Shire announces takeover bid for Baxalta


08/05/2015


As per Shire, a merger between itself and Baxalta would create a company that would be a leading global specialist in rare diseases.



Shire has announced yesterday that it would like to acquire Baxalta so as to bring about a $30 billion strong company that will be a global leading solution specialist for rare diseases.
 
Although the U.S based firm turned out the acquisition during private talks earlier last month, Shire, went ahead and publicly announced its approach vis-a-vis Baxalta. Baxalta had rebuffed the offer and came out in a statement of its own saying that Shire's unsolicited offer significantly undervalued the company.
 
In the merger offer, Shire had valued each share of Baxalta to be at $45.23, which was its market price on 3rd August. Baxalta's shares however dipped 12 percent lower at $37.10. Shire's stock closed down about 6 percent.
 
The Illinois-based Baxalta, employs around 16,000 people and develops biotech treatments for rare blood conditions, such as cancers and those that affect the immune system. In 2014, its revenues touched $6 billion.
 
For Shire, Baxalta offers a promising range of new products to complement its growing portfolio. Naturally, there is no guarantee that Shire will successfully land its prey. Interestingly, Shire itself was the target of a failed takeover in 2014.
 
"Shire may need to go hostile and success rates of pharma hostile bids are low," said Leerink analyst Jason Gerberry.
 
Shire claims that it is in a position to generate sales of around $20 billion by 2020 thanks to its products which will be unrivaled in the rare disease market and that it will be able to generate double-digit sales growth per annum.
 
This announcement by Shire, is the latest in a wave of mergers and acquisitions that have struck the health sector industry since the beginning of 2014.
 
Shire's offer of 0.1687 Shire American depositary receipts per share, which represents a premium of 36 percent over Baxalta's stock price on Aug. 3, would give the U.S. firm's shareholders about 37 percent of the combined group.
 
Last year Shire itself was the target of a failed $50 billion takeover attempt by AbbVie.
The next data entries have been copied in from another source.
(* ===== verification/AppStats.v ===== *)
(** * Application statistics (pkg/enrichers/app_stats.go, timeseries.go,
    app_stats_queries.go)

    Range queries laid onto fixed-step grids, the workload a series belongs
    to, the merge of the series of a workload and the reduction to the
    response.  The iteration orders of Go maps are the orders of the lists.
    The theorems at the end are about the cells of a grid, the owner of a pod
    and what the response leaves out. *)

From S2P Require Import Prelude GoText GoJson GoStruct GoTime GoFloat CanonJson GoMarshal GoFmt PromQL PromSamples FastDecimal PromEnricher.
(* ===== verification/BurnRate.v ===== *)
(** * SLO reports (pkg/enrichers/slo.go, slo_burnrate.go)

    The queries of an SLO, the counts of a window, the report over the SLO's
    window and the burn rates over the windows of the alert rules.  The
    client is given by its answers; the iteration orders of Go maps, in which
    the answers of a window are collected, are the orders of the lists.  The theorems at the end say
    when a report alerts. *)

From S2P Require Import Prelude GoText GoJson GoStruct GoTime GoFloat CanonJson GoMarshal GoFmt PromQL PromSamples FastDecimal PromEnricher AppStats.
(** ** The result *)
Fixpoint poll_settled (fuel : nat) (ns name : string) (last : option pod_state) : act (option pod_state) :=
  match fuel with
  | O => Ret last
  | S fuel =>
    let! got := call (GetDebugger ns name) in
    let last := match got with inr p => Some p | inl _ => last end in
    let settled := match got with
                   | inr p => bool_decide (ps_Phase p = "Failed") || bool_decide (ps_Phase p = "Succeeded")
                              || existsb (fun cs => bool_decide (is_Some (cs_Terminated cs))) (ps_Containers p)
                   | inl _ => false
                   end in
    if settled then Ret last
    else let! over := call Tick in match over with None => poll_settled fuel ns name last | Some _ => Ret last end
  end.
Definition debuggerSettled (ns name : string) : act (option pod_state) := poll_settled (looks (5 * second) (500 * millisecond)) ns name None.
(** An error is the profiler's own message, or a text. *)
Inductive run_error := ProfilerError (reason : string) | RunError (text : string).
Definition error_text (e : run_error) : string :=
  match e with ProfilerError r => "pod_profiler: profiler reported error: " +:+ r | RunError t => t end.
Definition streamUntilResult (ns name : string) : act (run_error + gomap) :=
  let! got := call (FollowLog ns name) in
  match got with
  | inl e => Ret (inl (RunError ("pod_profiler: open log stream: " +:+ e)))
  | inr (content, err) =>
    match readProfilerEvents content err with
    | VResult data => Ret (inr data)
    | VError reason => Ret (inl (ProfilerError reason))
    | VNone ended scan tail =>
      let why := match scan with
                 | Some e => "log scan: " +:+ e
                 | None => if ended then "profiler ended without emitting a result event" else "log stream closed before result"
                 end in
      let said_ended := match scan with Some _ => false | None => ended end in
      let! p := (if said_ended then Ret None
                 else let! over := call CtxErr in match over with Some _ => Ret None | None => debuggerSettled ns name end) in
      Ret (inl (RunError (match p, tail with
                          | None, [] => "pod_profiler: " +:+ why
                          | _, _ => "pod_profiler: " +:+ why +:+ ": " +:+ describeDebugger p tail
                          end)))
    end
  end.
Record profileFile := MkFile { pf_Name : string; pf_Contents : string }.
Definition copyFileFromPod (ns name container path : string) : act (result string) :=
  let! got := call (TarExec ns name container path) in
  Ret (match got with inl e => Err e | inr entries => extractTarSingleFile quote entries path end).
Definition fetchResultFile (ns name : string) (data : gomap) : act (run_error + profileFile) :=
  let filename := get_str data "file" in
  let wantSum := get_str data "checksum" in
  if bool_decide (filename = "") then Ret (inl (RunError "pod_profiler: result missing `file`"))
  else
    let! got := copyFileFromPod ns name debuggerContainer filename in
    Ret (match got with
         | Err e => inl (RunError ("pod_profiler: copy file: " +:+ e))
         | Ok contents =>
           if negb (bool_decide (wantSum = "")) && negb (bool_decide (md5sumHex contents = wantSum))
           then inl (RunError ("pod_profiler: checksum mismatch (got " +:+ md5sumHex contents +:+ ", want " +:+ wantSum +:+ ")"))
           else inr (MkFile filename contents)
         end).
Definition with_name (a : buildDebuggerArgs) (name : string) : buildDebuggerArgs :=
  MkArgs name (a_Namespace a) (a_NodeName a) (a_Image a) (a_Lang a) (a_Tool a) (a_Output a) (a_PodUID a) (a_ContainerID a) (a_ContainerRuntime a) (a_ContainerRuntimePath a) (a_DurationSeconds a).
Definition generateDebuggerPodName : act string := let! now := call Now in Ret ("nudgebee-profiler-" +:+ itoa (now - unix_to_internal)).
Definition attempt (ns name : string) (seconds : Z) : act (run_error + profileFile) :=
  let! ready := waitForPodReady ns name (wrap64 (wrap64 (seconds * 5) * second)) in
  match ready with
  | Err e => Ret (inl (RunError ("pod_profiler: " +:+ e)))
  | Ok _ =>
    let! data := streamUntilResult ns name in
    match data with
    | inl e => Ret (inl e)
    | inr data => fetchResultFile ns name data
    end
  end.
Definition runDebugger (a : buildDebuggerArgs) : act (run_error + profileFile) :=
  let! name := generateDebuggerPodName in
  let! created := call (CreateDebugger (buildDebuggerPod (with_name a name))) in
  match created with
  | inl e => Ret (inl (RunError ("pod_profiler: create debugger pod: " +:+ e)))
  | inr name =>
    let! out := attempt (a_Namespace a) name (a_DurationSeconds a) in
    let! _ := call (DeleteDebugger (a_Namespace a) name) in
    Ret out
  end.

(** ** The run *)
Record FileResult := MkFileResult { fr_Filename : string; fr_ContentsBase64 : string; fr_Lang : string; fr_ProfileTool : string; fr_ProfileType : string;
                                    fr_Duration : Z; fr_FallbackFrom : string; fr_FallbackReason : string }.
Definition newFileResult (f : profileFile) (lang tool : string) (req : ProfileRequest) : FileResult :=
  MkFileResult (pf_Name f) (b64_encode (pf_Contents f)) lang tool (pr_ProfileType req) (pr_Seconds req) "" "".
Definition with_tool (a : buildDebuggerArgs) (tool output image : string) : buildDebuggerArgs :=
  MkArgs (a_Name a) (a_Namespace a) (a_NodeName a) image (a_Lang a) tool output (a_PodUID a) (a_ContainerID a) (a_ContainerRuntime a) (a_ContainerRuntimePath a) (a_DurationSeconds a).
Definition trim_prefix (s p : string) : string := default s (strip_prefix p s).
(** After a failed run: the retry with eBPF, or the error. *)
Definition fall_back (a : buildDebuggerArgs) (req : ProfileRequest) (e : run_error) : act (result FileResult) :=
  let lang := a_Lang a in
  match e with
  | RunError t => Ret (Err t)
  | ProfilerError reason =>
    if negb (bool_decide (lang = LangGo)) || negb (bool_decide (a_Tool a = ToolPprof)) then Ret (Err (error_text e))
    else match classifyPprofFailure reason with
         | None => Ret (Err (error_text e))
         | Some f =>
           let endpoint := failure_text f in
           if bool_decide (a_Output a = OutputHeapDump) then
             Ret (Err ("pod_profiler: " +:+ endpoint +:+ "; a Go heap profile can only be read from that endpoint, so serve /debug/pprof without authentication on a port the profiler can reach, or take a cpu profile"))
           else if bool_decide (a_Output a = OutputRaw) || negb (bool_decide (pr_ProfileTool req = "")) then Ret (Err ("pod_profiler: " +:+ endpoint))
           else
             let! remaining := call Budget in
             if match remaining with Some d => d <? wrap64 (wrap64 (pr_Seconds req * second) + fallbackSlack) | None => false end
             then Ret (Err ("pod_profiler: " +:+ endpoint +:+ ", and too little of this action's budget is left to retry with eBPF sampling"))
             else
               let! out := runDebugger (with_tool a ToolBpf OutputFlameGraph (defaultProfilerImage template lang ToolBpf)) in
               Ret (match out with
                    | inl fe => Err ("pod_profiler: " +:+ endpoint +:+ ", and the eBPF fallback failed too: " +:+ trim_prefix (error_text fe) "pod_profiler: ")
                    | inr file =>
                      let r := newFileResult file lang ToolBpf req in
                      Ok (MkFileResult (fr_Filename r) (fr_ContentsBase64 r) (fr_Lang r) (fr_ProfileTool r) (fr_ProfileType r) (fr_Duration r) ToolPprof endpoint)
                    end)
         end
  end.
Definition profile_pod (req : ProfileRequest) (lang tool output image : string) (pod : pod_state) (version containerID podUID : string) : act (result FileResult) :=
  let '(runtimeName, runtimePath) := containerRuntimeFor version in
  let a := MkArgs "" (if bool_decide (debuggerNamespace = "") then pr_Namespace req else debuggerNamespace) (ps_NodeName pod) image lang tool output podUID containerID
             runtimeName runtimePath (pr_Seconds req) in
  let! out := runDebugger a in
  match out with
  | inr file => Ret (Ok (newFileResult file lang tool req))
  | inl e => fall_back a req e
  end.
Definition target_language (req : ProfileRequest) : act (result string) :=
  if bool_decide (pr_Lang req = "") || bool_decide (pr_Lang req = LangUnknown) then
    let! detected := detectLang (pr_Namespace req) (pr_Name req) in
    Ret (match detected with
         | Ok lang => Ok lang
         | Err why => Err ("pod_profiler: could not determine the application language for " +:+ pr_Namespace req +:+ "/" +:+ pr_Name req
                           +:+ " — " +:+ why +:+ "; pass lang explicitly")
         end)
  else Ret (Ok (pr_Lang req)).
Definition with_seconds (req : ProfileRequest) : ProfileRequest :=
  if pr_Seconds req <=? 0 then MkProfile (pr_Name req) (pr_Namespace req) 60 (pr_ProfileType req) (pr_ProfileTool req) (pr_Lang req) (pr_OutputType req) else req.
Definition Profile (req : ProfileRequest) : act (result FileResult) :=
  if negb configured then Ret (Err "pod_profiler: kube client not configured")
  else if bool_decide (pr_Name req = "") || bool_decide (pr_Namespace req = "") then Ret (Err "pod_profiler: name and namespace required")
  else
    let req := with_seconds req in
    let need := wrap64 (wrap64 (pr_Seconds req * second) + profileOverhead) in
    let! budget := call Budget in
    match match budget with Some b => if b <? need then Some b else None | None => None end with
    | Some b => Ret (Err ("pod_profiler: a " +:+ itoa (pr_Seconds req) +:+ "s profile does not fit the " +:+ itoa (whole_seconds b)
                     +:+ "s this action has left (the debugger pod still has to start and the file be copied back) — ask for a shorter duration"))
    | None =>
      let! got := call (GetPod (pr_Namespace req) (pr_Name req)) in
      match got with
      | inl (NotFound _) => let! msg := targetGoneError (pr_Namespace req) (pr_Name req) in Ret (Err msg)
      | inl e => Ret (Err ("pod_profiler: get target pod: " +:+ kube_text e))
      | inr pod =>
        if bool_decide (ps_NodeName pod = "") then Ret (Err "pod_profiler: target pod has no nodeName (not scheduled yet)")
        else
          let! node := call (GetNode (ps_NodeName pod)) in
          match node with
          | inl e => Ret (Err ("pod_profiler: get node: " +:+ e))
          | inr version =>
            match targetContainer pod with
            | Err e => Ret (Err e)
            | Ok (containerID, podUID) =>
              let! lang := target_language req in
              match lang with
              | Err e => Ret (Err e)
              | Ok lang =>
                match resolveTool quote lang req with
                | Err e => Ret (Err e)
                | Ok (tool, output) => profile_pod req lang tool output (defaultProfilerImage template lang tool) pod version containerID podUID
                end
              end
            end
          end
      end
    end.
Since then its shares have risen significantly on AbbVie's offer with growing optimism for its line-up of high-priced medicines in the rare disease sector.
 
The news of the AbbVie deal came to light when the U.S. government changed its rules on American companies heading overseas in order to take advantage of lower corporate tax rates.
 
However, Shire is using its relatively low tax profile as a selling point on this deal with Baxalta, stating that a merger would give the group a 16%-17% effective tax rate by 2017, which would be much lower than the 21%-24% for Baxalta.
 
"Tax is just one part of it, it's not the main part," said Ornskov.The main driver for the merger would be the strategic fit and the growth potential for both companies.
 
With the news of this takeover intention coming out, shares prices of Actelion, fell by 2.9%. It was previously tipped to be its potential target.
 
Shire has appointed Morgan Stanley and Evercore as its financial advisers.